DESCRIPTION OF THE TASK: Only certain lines below are wanted: those starting at the line containing "(p <> pl -> length" and ending at the line containing "Lemma wp_upd_bh a", both included, each retyped exactly.

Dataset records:
--------------------------------------------------
(* ===== verification/BdevSpec.v ===== *)
(** * Block cache: invariant

    [binv pl m H s]: the radix tree maps page index [i] (blocks 8i to 8i+7) to
    the cached page [m !! i]; the frames of the cache are held in [H]; each
    cached page has no block headers or one per block, and every header
    belongs to its page.  [pl] is the page whose lock is taken (NULL for none);
    its header list may be incomplete. *)

From stdpp Require Import prelude list gmap.
From Stdlib Require Import ZArith Lia.
From S2P Require Import Prelude Mmu Bits PageAlloc DList ObjAlloc RadixTree RadixTreeSpec Bdev.

Definition hd_ok (i p : Z) (k : nat) (b : blk_header) : Prop :=
  bh_blk b = 8 * i + Z.of_nat k /\ bh_page b = p /\ bh_data b = Z.of_nat k /\
  get_state_bit (bh_state b) BLK_HEADER_VALID = true /\ 0 <= bh_ref b < 2 ^ 32.
Definition dirty_ok (pg : cpage) (b : blk_header) : Prop :=
  get_state_bit (pg_state pg) PAGE_DIRTY_BIT = false -> get_state_bit (bh_state b) BLK_HEADER_DIRTY = false.

Section inv.
Context {P R O : Type} `{!PageAlloc P, !ObjAlloc R, !ObjAlloc O}.
Context (bioc bhc : Z).
Implicit Types s : bst P R O.

Record page_ok (pl i p : Z) s : Prop := {
  po_page : exists pg, b_pg s !! p = Some pg /\ pg_lock pg = (p =? pl) /\
     (p <> pl -> length (pg_headers pg) = 0%nat \/ length (pg_headers pg) = 8%nat) /\
     (length (pg_headers pg) <= 8)%nat /\
     forall k h, pg_headers pg !! k = Some h -> exists b, b_bh s !! h = Some b /\ hd_ok i p k b /\ dirty_ok pg b;
  po_data : exists l, b_data s !! p = Some l /\ length l = 8%nat
}.

(** The caches of the object allocator are live and own the headers. *)
Definition objs_ok (o : O) (D : gset Z) : Prop :=
  exists L X Y, oa_live o L /\ L !! bhc = Some X /\ L !! bioc = Some Y /\ D ⊆ X.

Record binv (pl : Z) (m H : gmap Z Z) s : Prop := {
  bi_rep : rep m (b_tree s);
  bi_held : pg_held (b_pages s) H;
  bi_inj : forall i j p, m !! i = Some p -> m !! j = Some p -> i = j;
  bi_page : forall i p, m !! i = Some p -> 0 <= i < 2 ^ 20 /\ is_Some (H !! p) /\ page_ok pl i p s;
  bi_bh : forall h b, b_bh s !! h = Some b -> h <> NULL /\ exists i k pg,
     m !! i = Some (bh_page b) /\ b_pg s !! bh_page b = Some pg /\ pg_headers pg !! k = Some h;
  bi_objs : objs_ok (b_objs s) (dom (b_bh s))
}.

(** Device, trace and page-cache lock. *)
Definition io s := (b_disk s, b_writes s, b_pclock s).

Lemma wp_get_bh a b s (Q : blk_header -> bst P R O -> Prop) :
  b_bh s !! a = Some b -> Q b s -> wp (get_bh a) Q s.
Proof. intros Hb HQ. unfold get_bh. wp_step. wp_step. rewrite Hb. by eapply wp_deref. Qed.
Lemma wp_upd_bh a b f s (Q : unit -> bst P R O -> Prop) :
  b_bh s !! a = Some b -> Q tt (set_bh (<[a := f b]> (b_bh s)) s) -> wp (upd_bh a f) Q s.
Proof. intros Hb HQ. unfold upd_bh. wp_step. eapply wp_get_bh; [done|]. by wp_step. Qed.
Lemma wp_get_pg p v s (Q : cpage -> bst P R O -> Prop) :
  b_pg s !! p = Some v -> Q v s -> wp (get_pg p) Q s.
Proof. intros Hv HQ. unfold get_pg. wp_step. wp_step. rewrite Hv. by eapply wp_deref. Qed.

(** ** Headers *)

(** What a header keeps while locks, counts and flags change. *)
Definition same_blk (b b' : blk_header) : Prop :=
  bh_blk b' = bh_blk b /\ bh_page b' = bh_page b /\ bh_data b' = bh_data b.

Lemma binv_upd_bh pl m H s h b b' :
  binv pl m H s -> b_bh s !! h = Some b -> same_blk b b' ->
  get_state_bit (bh_state b') BLK_HEADER_VALID = true -> 0 <= bh_ref b' < 2 ^ 32 ->
  (get_state_bit (bh_state b) BLK_HEADER_DIRTY = false -> get_state_bit (bh_state b') BLK_HEADER_DIRTY = false) ->
  binv pl m H (set_bh (<[h := b']> (b_bh s)) s).
Proof.
  intros B Hb (Ebl & Epg & Eda) Hv Hr Hd. split; try apply B.
  - intros i p Hm. destruct (bi_page _ _ _ _ B _ _ Hm) as (? & ? & [(pg & Hpg & Hl & Hlen & Hle & Hh) ?]).
    do 2 (split; [done|]). split; [|done]. exists pg. do 4 (split; [done|]). intros k g Hg.
    destruct (Hh _ _ Hg) as (c & Hc & (Hc1 & Hc2 & Hc3 & Hc4 & Hc5) & Hcd).
    simpl. rewrite lookup_insert. case_decide as E; [|by exists c]. subst g. rewrite Hb in Hc. injection Hc as <-.
    exists b'. split; [done|]. split; [repeat split; congruence || apply Hr|]. intros Hp. by apply Hd, Hcd.
  - intros g c. simpl. rewrite lookup_insert. case_decide as E; [|apply B].
    subst g. intros [= <-]. rewrite Epg. by apply B.
  - simpl. rewrite dom_insert_L. destruct (bi_objs _ _ _ _ B) as (L & X & Y & ? & ? & ? & Hsub).
    exists L, X, Y. do 3 (split; [done|]). apply elem_of_dom_2 in Hb. set_solver.
Qed.

(** A header is the one of its block. *)
Lemma header_unique pl m H s h1 b1 h2 b2 : binv pl m H s ->
  b_bh s !! h1 = Some b1 -> b_bh s !! h2 = Some b2 -> bh_blk b1 = bh_blk b2 -> h1 = h2.
Proof.
  intros B H1 H2 E. destruct (bi_bh _ _ _ _ B _ _ H1) as (_ & i1 & k1 & pg1 & Hm1 & Hp1 & Hk1).
  destruct (bi_bh _ _ _ _ B _ _ H2) as (_ & i2 & k2 & pg2 & Hm2 & Hp2 & Hk2).
  destruct (bi_page _ _ _ _ B _ _ Hm1) as (_ & _ & [(q1 & Hq1 & _ & _ & Hle1 & Hh1) _]).
  destruct (bi_page _ _ _ _ B _ _ Hm2) as (_ & _ & [(q2 & Hq2 & _ & _ & Hle2 & Hh2) _]).
  rewrite Hp1 in Hq1. injection Hq1 as <-. rewrite Hp2 in Hq2. injection Hq2 as <-.
  destruct (Hh1 _ _ Hk1) as (c1 & Hc1 & (Eb1 & _) & _). destruct (Hh2 _ _ Hk2) as (c2 & Hc2 & (Eb2 & _) & _).
  rewrite H1 in Hc1. rewrite H2 in Hc2. simplify_eq.
  apply lookup_lt_Some in Hk1 as Hl1. apply lookup_lt_Some in Hk2 as Hl2.
  assert (i1 = i2 /\ k1 = k2) as [-> ->] by lia. rewrite Hm1 in Hm2. injection Hm2 as E2. rewrite E2 in Hp1.
  rewrite Hp1 in Hp2. injection Hp2 as <-. congruence.
Qed.
(* ===== verification/IdeClaims.v ===== *)
(** * IDE driver: requests are served in order, each once

    The critical sections as a transition system, its invariant by induction on
    the steps, and what it gives: no kassert fails, the drive receives the
    submitted requests in order, and no request is left behind without a
    command in flight or a handler call to come. *)

From stdpp Require Import prelude list gmap.
From Stdlib Require Import ZArith Lia.
From S2P Require Import Prelude DList Bdev Ide.

(** ** One command *)

Record bio_ok (b : bio) : Prop := {
  bok_blk : 0 <= bio_blk b < 2 ^ 28;
  bok_size : 1 <= bio_size b <= 8;
  bok_buf : length (bio_buffer b) = Z.to_nat (bio_size b * 512)
}.

(** The command that carries out a request. *)
Definition cmd_of (index : Z) (b : bio) : ide_cmd :=
  mkCmd (bio_op b) index (bio_blk b) (bio_size b) (match bio_op b with BIO_READ => [] | BIO_WRITE => bio_buffer b end).

Definition cmd_code (b : bio) : Z :=
  match bio_op b with
  | BIO_READ => if 1 <? bio_size b then IDE_CMD_RDMUL else IDE_CMD_READ
  | BIO_WRITE => if 1 <? bio_size b then IDE_CMD_WRMUL else IDE_CMD_WRITE
  end.
(** The port accesses of ide_issue_cmd. *)
Definition cmd_ports (index : Z) (b : bio) : list portop :=
  let sector := bio_blk b in
  [Writeb IDE_REG_CTRL 0; Writeb IDE_REG_COUNT (u8 (bio_size b)); Writeb IDE_REG_SECTOR (u8 (Z.land sector 0xFF));
   Writeb IDE_REG_CYL_L (u8 (Z.land (Z.shiftr sector 8) 0xFF)); Writeb IDE_REG_CYL_H (u8 (Z.land (Z.shiftr sector 16) 0xFF));
   Writeb IDE_REG_DRIVE (u8 (Z.lor (Z.lor 0xE0 (Z.shiftl index 4)) (Z.land (Z.shiftr sector 24) 0x0F)));
   Writeb IDE_REG_STATUS_CMD (u8 (cmd_code b))] ++
  match bio_op b with BIO_READ => [] | BIO_WRITE => [Writen IDE_REG_DATA (bio_buffer b)] end.

Lemma land_ff x : Z.land x 0xFF = x mod 2 ^ 8.
Proof. change 0xFF with (Z.ones 8). by apply Z.land_ones. Qed.
Lemma land_f x : Z.land x 0x0F = x mod 2 ^ 4.
Proof. change 0x0F with (Z.ones 4). by apply Z.land_ones. Qed.

(** The four bytes of a 28-bit sector number. *)
Lemma lba_bytes x : 0 <= x < 2 ^ 28 ->
  x mod 2 ^ 8 + 2 ^ 8 * (x / 2 ^ 8 mod 2 ^ 8) + 2 ^ 16 * (x / 2 ^ 16 mod 2 ^ 8) + 2 ^ 24 * (x / 2 ^ 24) = x.
Proof.
  intros Hx. pose proof (Z.div_mod x (2 ^ 8) ltac:(lia)). pose proof (Z.div_mod (x / 2 ^ 8) (2 ^ 8) ltac:(lia)).
  pose proof (Z.div_mod (x / 2 ^ 16) (2 ^ 8) ltac:(lia)).
  assert (x / 2 ^ 16 = x / 2 ^ 8 / 2 ^ 8) by (rewrite Z.div_div by lia; done).
  assert (x / 2 ^ 24 = x / 2 ^ 16 / 2 ^ 8) by (rewrite Z.div_div by lia; done). lia.
Qed.
(* ===== verification/Sfs.v ===== *)
(** * The simple file system: disk structures, allocation and file data
      (kernel/fs/sfs/sfs.c)

    The state is the table of in-memory inodes, by address, and the block
    cache with its journal, used through the interface of Blocks.v.  An
    in-memory inode carries the block addresses of its sfs_inode_info.  The
    super block is constant after it is mounted. *)

From stdpp Require Import prelude list gmap.
From Stdlib Require Import ZArith Lia.
From S2P Require Import Prelude DList Blocks.

Definition BDEV_BLK_SIZE : Z := BLK_SIZE.
Definition SFS_INODE_BMAP_BLK : Z := 3.
Definition SFS_INODE_TABLE_BLK : Z := 4.
Definition SFS_ROOT_INUM : Z := 1.
Definition SFS_NDIRECT : Z := 12.
Definition SFS_NINDIRECT : Z := 2.
Definition SIZEOF_SFS_INODE : Z := 64.
Definition SIZEOF_SFS_DIRENT : Z := 32.
Definition SFS_DIRENT_NAMELEN : Z := 28.
Definition SFS_MAX_FILE_SIZE : Z := (SFS_NDIRECT + SFS_NINDIRECT * (BDEV_BLK_SIZE / 4)) * BDEV_BLK_SIZE.
Definition FTYPE_DIR : Z := 1.
Definition FTYPE_FILE : Z := 2.

Record sfs_sb_info := mkSb {
  s_size : Z;
  s_num_inodes : Z;
  s_data_bmap_start : Z;
  s_journal_start : Z;
  s_data_start : Z
}.

(** [i_valid] and [i_dirty] are the bits INODE_VALID and INODE_DIRTY of
    i_state. *)
Record inode := mkI {
  i_inum : Z;
  i_ref : Z;
  i_nlink : Z;
  i_ftype : Z;
  i_mode : Z;
  i_size : Z;
  i_addrs : list Z;
  i_valid : bool;
  i_dirty : bool;
  i_lock : bool
}.

Record sst (B : Type) := mkS { sf_inodes : gmap Z inode; sf_blk : B }.
Arguments mkS {B}.
Arguments sf_inodes {B}.
Arguments sf_blk {B}.

Definition set_inum (v : Z) (i : inode) : inode :=
  mkI v (i_ref i) (i_nlink i) (i_ftype i) (i_mode i) (i_size i) (i_addrs i) (i_valid i) (i_dirty i) (i_lock i).
Definition set_ref (v : Z) (i : inode) : inode :=
  mkI (i_inum i) v (i_nlink i) (i_ftype i) (i_mode i) (i_size i) (i_addrs i) (i_valid i) (i_dirty i) (i_lock i).
Definition set_nlink (v : Z) (i : inode) : inode :=
  mkI (i_inum i) (i_ref i) v (i_ftype i) (i_mode i) (i_size i) (i_addrs i) (i_valid i) (i_dirty i) (i_lock i).
Definition set_size (v : Z) (i : inode) : inode :=
  mkI (i_inum i) (i_ref i) (i_nlink i) (i_ftype i) (i_mode i) v (i_addrs i) (i_valid i) (i_dirty i) (i_lock i).
Definition set_addrs (v : list Z) (i : inode) : inode :=
  mkI (i_inum i) (i_ref i) (i_nlink i) (i_ftype i) (i_mode i) (i_size i) v (i_valid i) (i_dirty i) (i_lock i).
Definition set_valid (v : bool) (i : inode) : inode :=
  mkI (i_inum i) (i_ref i) (i_nlink i) (i_ftype i) (i_mode i) (i_size i) (i_addrs i) v (i_dirty i) (i_lock i).
Definition set_dirty (v : bool) (i : inode) : inode :=
  mkI (i_inum i) (i_ref i) (i_nlink i) (i_ftype i) (i_mode i) (i_size i) (i_addrs i) (i_valid i) v (i_lock i).
Definition set_ilock (v : bool) (i : inode) : inode :=
  mkI (i_inum i) (i_ref i) (i_nlink i) (i_ftype i) (i_mode i) (i_size i) (i_addrs i) (i_valid i) (i_dirty i) v.

(** ** Disk formats *)

Definition le16 (x : Z) : list Z := [x mod 256; x / 256 mod 256].
Definition le32 (x : Z) : list Z := [x mod 256; x / 256 mod 256; x / 65536 mod 256; x / 16777216 mod 256].
Definition of_le16 (l : list Z) : Z := match l with a :: b :: _ => a + 256 * b | _ => 0 end.
Definition of_le32 (l : list Z) : Z :=
  match l with a :: b :: c :: d :: _ => a + 256 * b + 65536 * c + 16777216 * d | _ => 0 end.

(** The bytes [v] stored at offset [ofs]. *)
Definition patch (l : list Z) (ofs : Z) (v : list Z) : list Z :=
  take (Z.to_nat ofs) l ++ v ++ drop (Z.to_nat ofs + length v) l.

(** The [i]-th 32-bit word. *)
Definition word (l : list Z) (i : Z) : Z := of_le32 (drop (Z.to_nat (4 * i)) l).

(** struct sfs_inode: the fields at their widths. *)
Definition enc_inode (ftype mode nlink size : Z) (addrs : list Z) : list Z :=
  [u8 ftype; u8 mode] ++ le16 (u16 nlink) ++ le32 (u32 size) ++ concat (map le32 (map (wrapu 32) addrs)).

Definition inum_to_blk (inum : Z) : Z := SFS_INODE_TABLE_BLK + u32 (inum - 1) / (BDEV_BLK_SIZE / SIZEOF_SFS_INODE).
Definition inum_to_ofs (inum : Z) : Z := (u32 (inum - 1) * SIZEOF_SFS_INODE) mod BDEV_BLK_SIZE.

(** strncmp(s1, s2, n) == 0 on strings whose missing bytes are the
    terminator. *)
Fixpoint strncmp0 (n : nat) (s1 s2 : list Z) : bool :=
  match n with
  | O => true
  | S n =>
      let a := default 0 (head s1) in
      let b := default 0 (head s2) in
      if negb (a =? 0) && (a =? b) then strncmp0 n (tail s1) (tail s2) else a =? b
  end.

(** The bytes strncpy(dest, src, n) stores: when the source is shorter than
    [n], one byte more than [n] (CString.v). *)
Definition strncpy_bytes (l : list Z) (n : Z) : list Z :=
  if Z.of_nat (length l) <? n then l ++ replicate (S (Z.to_nat n - length l)) 0 else take (Z.to_nat n) l.

Section ops.
Context {B : Type} `{!Blocks B}.
Context (sb : sfs_sb_info).
Abbreviation SM := (M (sst B)).

Definition on_blk {A} (m : M B A) : SM A := zoom sf_blk (fun b s => mkS (sf_inodes s) b) m.
Definition get_inode (p : Z) : SM inode := o <- gets (fun s => sf_inodes s !! p);; deref o.
Definition upd_inode (p : Z) (f : inode -> inode) : SM unit :=
  i <- get_inode p;; modify (fun s => mkS (<[p := f i]> (sf_inodes s)) (sf_blk s)).

(** Store bytes into the data of a locked block: only inside it. *)
Definition store_bytes (bh ofs : Z) (v : list Z) : SM unit :=
  d <- on_blk (blk_load bh);;
  if (0 <=? ofs) && (ofs + Z.of_nat (length v) <=? Z.of_nat (length d)) then on_blk (blk_store bh (patch d ofs v))
  else stop BadAccess.

Definition mark (bh : Z) : SM unit := on_blk (blk_set_dirty bh true);; on_blk (blk_log bh).

(** ** Bitmaps *)

Definition bmap_alloc_element (bh size : Z) : SM Z :=
  r <- for_ret (Z.to_nat size) 0 (fun byte =>
    for_ret 8 0 (fun bit =>
      d <- on_blk (blk_load bh);;
      x <- deref (d !! Z.to_nat byte);;
      let mask := u8 (Z.shiftl 1 bit) in
      if Z.land x mask =? 0 then
        store_bytes bh byte [Z.lor x mask];;
        mark bh;;
        ret (Some (byte * 8 + bit))
      else ret None));;
  ret (default (-1) r).

Definition bmap_free_element (bh index : Z) : SM unit :=
  let mask := u8 (Z.shiftl 1 (Z.rem index 8)) in
  d <- on_blk (blk_load bh);;
  x <- deref (if 0 <=? index then d !! Z.to_nat (Z.quot index 8) else None);;
  store_bytes bh (Z.quot index 8) [Z.land x (u8 (Z.lnot mask))];;
  mark bh.

(** ** Inodes on disk *)

Definition sfs_read_inode (p : Z) : SM Z :=
  i <- get_inode p;;
  kassert (negb (i_inum i =? 0));;
  kassert (negb (i_dirty i));;
  bh <- on_blk (bdev_get (inum_to_blk (i_inum i)));;
  if bh =? NULL then ret ERR_NOMEM
  else
    d <- on_blk (blk_load bh);;
    let q := drop (Z.to_nat (inum_to_ofs (i_inum i))) d in
    if Z.of_nat (length q) <? SIZEOF_SFS_INODE then stop BadAccess
    else
      upd_inode p (fun i =>
        mkI (i_inum i) (i_ref i) (of_le16 (drop 2 q)) (nth 0 q 0) (nth 1 q 0) (of_le32 (drop 4 q))
          (map (word (drop 8 q)) (seqZ 0 (SFS_NDIRECT + SFS_NINDIRECT))) true (i_dirty i) (i_lock i));;
      on_blk (bdev_release bh);;
      ret ERR_OK.

Definition sfs_write_inode (p : Z) : SM Z :=
  i <- get_inode p;;
  kassert (negb (i_inum i =? 0));;
  bh <- on_blk (bdev_get (inum_to_blk (i_inum i)));;
  if bh =? NULL then ret ERR_NOMEM
  else
    store_bytes bh (inum_to_ofs (i_inum i)) (enc_inode (i_ftype i) (i_mode i) (i_nlink i) (i_size i) (i_addrs i));;
    mark bh;;
    upd_inode p (set_dirty false);;
    on_blk (bdev_release bh);;
    ret ERR_OK.

(** The error and the inode number. *)
Definition alloc_disk_inode (ftype mode : Z) : SM (Z * Z) :=
  bmap_bh <- on_blk (bdev_get SFS_INODE_BMAP_BLK);;
  if bmap_bh =? NULL then ret (ERR_NOMEM, 0)
  else
    index <- bmap_alloc_element bmap_bh (s_num_inodes sb / 8);;
    if index =? -1 then on_blk (bdev_release bmap_bh);; ret (ERR_NORES, 0)
    else
      let inum := u32 (index + 1) in
      inode_bh <- on_blk (bdev_get (inum_to_blk inum));;
      if inode_bh =? NULL then
        bmap_free_element bmap_bh index;;
        on_blk (bdev_release bmap_bh);;
        ret (ERR_NOMEM, inum)
      else
        on_blk (bdev_release bmap_bh);;
        store_bytes inode_bh (inum_to_ofs inum) (enc_inode ftype mode 1 0 (replicate 14 0));;
        mark inode_bh;;
        on_blk (bdev_release inode_bh);;
        ret (ERR_OK, inum).

Definition free_disk_inode (inum : Z) : SM Z :=
  kassert (negb (inum =? 0));;
  bh <- on_blk (bdev_get SFS_INODE_BMAP_BLK);;
  if bh =? NULL then ret ERR_NOMEM
  else
    bmap_free_element bh (inum - 1);;
    on_blk (bdev_release bh);;
    ret ERR_OK.

(** ** Data blocks *)

(** The loop over the bitmap blocks: [bmap_blk] and [num_blks]. *)
Definition alloc_data_step (l : Z * Z) : SM ((Z * Z) + (Z * Z)) :=
  let '(bmap_blk, num_blks) := l in
  if bmap_blk <? s_journal_start sb then
    bmap_bh <- on_blk (bdev_get bmap_blk);;
    if bmap_bh =? NULL then ret (inr (ERR_NOMEM, 0))
    else
      index <- bmap_alloc_element bmap_bh (Z.min BDEV_BLK_SIZE (num_blks / 8));;
      if 0 <=? index then
        let blk := u32 (s_data_start sb + BDEV_BLK_SIZE * 8 * (bmap_blk - s_data_bmap_start sb) + index) in
        data_bh <- on_blk (bdev_get blk);;
        if data_bh =? NULL then
          bmap_free_element bmap_bh index;;
          on_blk (bdev_release bmap_bh);;
          ret (inr (ERR_NOMEM, blk))
        else
          on_blk (bdev_release bmap_bh);;
          store_bytes data_bh 0 (replicate 512 0);;
          mark data_bh;;
          on_blk (bdev_release data_bh);;
          ret (inr (ERR_OK, blk))
      else
        on_blk (bdev_release bmap_bh);;
        ret (inl (u32 (bmap_blk + 1), u64 (num_blks - BDEV_BLK_SIZE * 8)))
  else ret (inr (ERR_NORES, 0)).

Definition alloc_data_block : SM (Z * Z) :=
  loop (S (Z.to_nat (s_journal_start sb - s_data_bmap_start sb))) alloc_data_step (s_data_bmap_start sb, s_size sb).

Definition free_data_block (blk : Z) : SM Z :=
  kassert (s_data_start sb <=? blk);;
  let bmap_blk := u32 (s_data_bmap_start sb + (blk - s_data_start sb) / (BDEV_BLK_SIZE * 8)) in
  bh <- on_blk (bdev_get bmap_blk);;
  if bh =? NULL then ret ERR_NOMEM
  else
    bmap_free_element bh ((blk - s_data_start sb) mod (BDEV_BLK_SIZE * 8));;
    on_blk (bdev_release bh);;
    ret ERR_OK.

(** ACQUIRE_INODE_BH *)
Definition acquire_inode_bh (p : Z) : SM Z := i <- get_inode p;; on_blk (bdev_get_unlocked (inum_to_blk (i_inum i))).

(** The part of get_data_block for a direct block: the error and the block. *)
Definition get_direct (p blk_index : Z) (alloc : bool) : SM (Z * Z) :=
  i <- get_inode p;;
  blk <- deref (i_addrs i !! Z.to_nat blk_index);;
  if blk =? 0 then
    if negb alloc then ret (ERR_NOTEXIST, 0)
    else
      r <- alloc_data_block;;
      if negb (fst r =? ERR_OK) then ret r
      else
        upd_inode p (fun i => set_addrs (<[Z.to_nat blk_index := snd r]> (i_addrs i)) i);;
        upd_inode p (set_dirty true);;
        sfs_write_inode p;;
        ret (ERR_OK, snd r)
  else ret (ERR_OK, blk).

(** The part for an indirect block: the error, the block and [indir_bh]. *)
Definition get_indirect (p blk_index : Z) (alloc : bool) : SM (Z * Z * Z) :=
  let indir_blk_index := SFS_NDIRECT + (blk_index - SFS_NDIRECT) / (BDEV_BLK_SIZE / 4) in
  kassert (indir_blk_index <? SFS_NDIRECT + SFS_NINDIRECT);;
  r <- get_direct p indir_blk_index alloc;;
  if negb (fst r =? ERR_OK) then ret (fst r, 0, NULL)
  else
    kassert (0 <? snd r);;
    indir_bh <- on_blk (bdev_get (snd r));;
    if indir_bh =? NULL then ret (ERR_NOMEM, 0, NULL)
    else
      let indir_blk_ofs := (blk_index - SFS_NDIRECT) mod (BDEV_BLK_SIZE / 4) in
      d <- on_blk (blk_load indir_bh);;
      let blk := word d indir_blk_ofs in
      if blk =? 0 then
        if negb alloc then ret (ERR_NOTEXIST, 0, indir_bh)
        else
          r <- alloc_data_block;;
          if negb (fst r =? ERR_OK) then ret (fst r, 0, indir_bh)
          else
            store_bytes indir_bh (4 * indir_blk_ofs) (le32 (snd r));;
            mark indir_bh;;
            on_blk (bdev_release indir_bh);;
            ret (ERR_OK, snd r, indir_bh)
      else
        on_blk (bdev_release indir_bh);;
        ret (ERR_OK, blk, indir_bh).

(** The error and the locked block header. *)
Definition get_data_block (p ofs : Z) (alloc : bool) : SM (Z * Z) :=
  kassert (ofs <? SFS_MAX_FILE_SIZE);;
  inode_bh <- acquire_inode_bh p;;
  if inode_bh =? NULL then ret (ERR_NOMEM, NULL)
  else
    let blk_index := ofs / BDEV_BLK_SIZE in
    r <- (if blk_index <? SFS_NDIRECT then
            r <- get_direct p blk_index alloc;; ret (fst r, snd r, NULL)
          else get_indirect p blk_index alloc);;
    let '(err, blk, indir_bh) := r in
    let fail (err : Z) : SM (Z * Z) :=
      (if negb (indir_bh =? NULL) then on_blk (bdev_release indir_bh) else ret tt);;
      on_blk (bdev_release_unlocked inode_bh);;
      ret (err, NULL) in
    if negb (err =? ERR_OK) then fail err
    else
      kassert (0 <? blk);;
      bh <- on_blk (bdev_get blk);;
      if bh =? NULL then fail ERR_NOMEM
      else
        on_blk (bdev_release_unlocked inode_bh);;
        ret (ERR_OK, bh).

(** ** File data *)

(** The loop variables: the bytes read so far and the offset. *)
Definition read_step (p count : Z) (l : list Z * Z) : SM ((list Z * Z) + list Z) :=
  let '(out, ofs) := l in
  i <- get_inode p;;
  let total := Z.of_nat (length out) in
  if (total <? count) && (ofs <? i_size i) then
    r <- get_data_block p ofs false;;
    if negb (fst r =? ERR_OK) then ret (inr out)
    else
      d <- on_blk (blk_load (snd r));;
      let s := Z.min (Z.min (BDEV_BLK_SIZE - ofs mod BDEV_BLK_SIZE) (count - total)) (i_size i - ofs) in
      on_blk (bdev_release (snd r));;
      ret (inl (out ++ take (Z.to_nat s) (drop (Z.to_nat (ofs mod BDEV_BLK_SIZE)) d), ofs + s))
  else ret (inr out).

Definition read_data (p count ofs : Z) : SM (list Z) := loop (S (Z.to_nat count)) (read_step p count) ([], ofs).

(** The loop variables: [total] and the offset. *)
Definition write_step (p : Z) (buf : list Z) (count : Z) (l : Z * Z) : SM ((Z * Z) + (Z * Z)) :=
  let '(total, ofs) := l in
  if total <? count then
    r <- get_data_block p ofs true;;
    if negb (fst r =? ERR_OK) then ret (inr (total, ofs))
    else
      let s := Z.min (BDEV_BLK_SIZE - ofs mod BDEV_BLK_SIZE) (count - total) in
      store_bytes (snd r) (ofs mod BDEV_BLK_SIZE) (take (Z.to_nat s) (drop (Z.to_nat total) buf));;
      mark (snd r);;
      on_blk (bdev_release (snd r));;
      ret (inl (total + s, ofs + s))
  else ret (inr (total, ofs)).

Definition write_data (p : Z) (buf : list Z) (count ofs : Z) : SM Z :=
  kassert (nonnull p);;
  r <- loop (S (Z.to_nat count)) (write_step p buf count) (0, ofs);;
  let '(total, ofs) := r in
  i <- get_inode p;;
  (if (0 <? count) && (i_size i <? ofs) then
     upd_inode p (set_size ofs);;
     upd_inode p (set_dirty true);;
     sfs_write_inode p;;
     ret tt
   else ret tt);;
  ret total.
End ops.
--------------------------------------------------
ANSWER TO THIS TASK:
     (p <> pl -> length (pg_headers pg) = 0%nat \/ length (pg_headers pg) = 8%nat) /\
     (length (pg_headers pg) <= 8)%nat /\
     forall k h, pg_headers pg !! k = Some h -> exists b, b_bh s !! h = Some b /\ hd_ok i p k b /\ dirty_ok pg b;
  po_data : exists l, b_data s !! p = Some l /\ length l = 8%nat
}.

(** The caches of the object allocator are live and own the headers. *)
Definition objs_ok (o : O) (D : gset Z) : Prop :=
  exists L X Y, oa_live o L /\ L !! bhc = Some X /\ L !! bioc = Some Y /\ D ⊆ X.

Record binv (pl : Z) (m H : gmap Z Z) s : Prop := {
  bi_rep : rep m (b_tree s);
  bi_held : pg_held (b_pages s) H;
  bi_inj : forall i j p, m !! i = Some p -> m !! j = Some p -> i = j;
  bi_page : forall i p, m !! i = Some p -> 0 <= i < 2 ^ 20 /\ is_Some (H !! p) /\ page_ok pl i p s;
  bi_bh : forall h b, b_bh s !! h = Some b -> h <> NULL /\ exists i k pg,
     m !! i = Some (bh_page b) /\ b_pg s !! bh_page b = Some pg /\ pg_headers pg !! k = Some h;
  bi_objs : objs_ok (b_objs s) (dom (b_bh s))
}.

(** Device, trace and page-cache lock. *)
Definition io s := (b_disk s, b_writes s, b_pclock s).

Lemma wp_get_bh a b s (Q : blk_header -> bst P R O -> Prop) :
  b_bh s !! a = Some b -> Q b s -> wp (get_bh a) Q s.
Proof. intros Hb HQ. unfold get_bh. wp_step. wp_step. rewrite Hb. by eapply wp_deref. Qed.
Lemma wp_upd_bh a b f s (Q : unit -> bst P R O -> Prop) :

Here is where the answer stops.